→ **To do**: What lines of the data below hold "PStr"? Show them.

→ **Dataset content**:
▼
(** ** Python values *)

(** The values that can sit in [self._stock_data], which is annotated
    [Dict[str, Dict[str, Any]]] but is assigned whatever [json.load]
    returns.  Numbers with a fraction or an exponent (Python [float]) are
    outside the model. *)
#[warnings="-register-all"]
Inductive pyval : Type :=
| PNone
| PBool (b : bool)
| PInt  (z : Z)
| PStr  (s : string)
| PList (l : list pyval)
| PDict (d : list (string * pyval)).

(** ** Python [dict] with [str] keys, in insertion order *)
Module Dict.
Section Ops.
Context {V : Type}.
Definition t := list (string * V).

(** [d.get(k)] / [k in d] *)
Fixpoint get (d : t) (k : string) : option V :=
  match d with
  | [] => None
  | (k', v) :: d' => if String.eqb k k' then Some v else get d' k
  end.

Definition mem (d : t) (k : string) : bool :=
  match get d k with Some _ => true | None => false end.

(** [d[k] = v]: an existing key keeps its position, a new key goes last. *)
Fixpoint set (d : t) (k : string) (v : V) : t :=
  match d with
  | [] => [(k, v)]
  | (k', v') :: d' =>
      if String.eqb k k' then (k', v) :: d' else (k', v') :: set d' k v
  end.

(** [del d[k]], for a key of [d]: the key and its value are gone. *)
Fixpoint del (d : t) (k : string) : t :=
  match d with
  | [] => []
  | (k', v') :: d' =>
      if String.eqb k k' then del d' k else (k', v') :: del d' k
  end.

Definition keys (d : t) : list string := map fst d.
End Ops.
Arguments t : clear implicits.
End Dict.

(** ** Exceptions and outcomes *)

Inductive exn : Type :=
| AttributeError
| TypeError
| KeyError (k : string)
| OSError
| UnicodeDecodeError
| JSONDecodeError.

(** The outcome of a call: it returns a value or lets an exception escape
    to the caller. *)
Inductive result (A : Type) : Type :=
| Return (a : A)
| Raise (e : exn).
Arguments Return {A} a.
Arguments Raise {A} e.

Definition bind {A B} (r : result A) (k : A -> result B) : result B :=
  match r with
  | Return a => k a
  | Raise e => Raise e
  end.

Notation "x <- r ;; k" := (bind r (fun x => k))
  (at level 61, r at next level, right associativity).

Definition returns {A} (r : result A) : bool :=
  match r with Return _ => true | Raise _ => false end.

(** ** The logger *)

Inductive level : Type := INFO | WARNING | ERROR.

(** An argument of a logging call: a value, or the exception object caught. *)
Inductive log_arg : Type :=
| Val (v : pyval)
| Exc (e : exn).

(** A logging call: severity, the format string as written in the source,
    and its arguments (left unformatted). *)
Record log_record : Type := LogRecord {
  levelname : level;
  msg : string;
  args : list log_arg
}.

(** ** The manager object *)

Record InventoryManager : Type := Manager {
  _stock_data : pyval;
  _logger : list log_record
}.

(** [__init__] *)
Definition init : InventoryManager :=
  {| _stock_data := PDict []; _logger := [] |}.

Definition log (self : InventoryManager) (l : level) (m : string)
    (a : list log_arg) : InventoryManager :=
  {| _stock_data := _stock_data self;
     _logger := _logger self ++ [LogRecord l m a] |}.

Definition set_stock (self : InventoryManager) (v : pyval) : InventoryManager :=
  {| _stock_data := v; _logger := _logger self |}.

(** A [List[str]] as a Python value. *)
Definition str_list (l : list string) : pyval := PList (map PStr l).

(** [tags or []], for [tags : List[str] | None]. *)
Definition tags_or_empty (tags : option (list string)) : list string :=
  match tags with
  | Some (t :: ts) => t :: ts
  | Some [] => []
  | None => []
  end.

(** [add_item(item_name, tags, quantity)].  Item assignment raises
    [TypeError] on a value that is not a [dict] (a list takes integer
    indices only; the other values support no item assignment). *)
Definition add_item (self : InventoryManager) (item_name : string)
    (tags : option (list string)) (quantity : Z)
  : result unit * InventoryManager :=
  let tags := tags_or_empty tags in
  if quantity <? 0 then
    (Return tt,
     log self ERROR "Quantity must be non-negative for item: %s"
       [Val (PStr item_name)])
  else
    match _stock_data self with
    | PDict d =>
        let record := PDict [("quantity", PInt quantity); ("tags", str_list tags)] in
        let self := set_stock self (PDict (Dict.set d item_name record)) in
        (Return tt,
         log self INFO "Added item '%s' | Quantity: %d | Tags: %s"
           [Val (PStr item_name); Val (PInt quantity); Val (str_list tags)])
    | _ => (Raise TypeError, self)
    end.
▲
→ **Result**:
| PStr  (s : string)
Definition str_list (l : list string) : pyval := PList (map PStr l).
       [Val (PStr item_name)])
           [Val (PStr item_name); Val (PInt quantity); Val (str_list tags)])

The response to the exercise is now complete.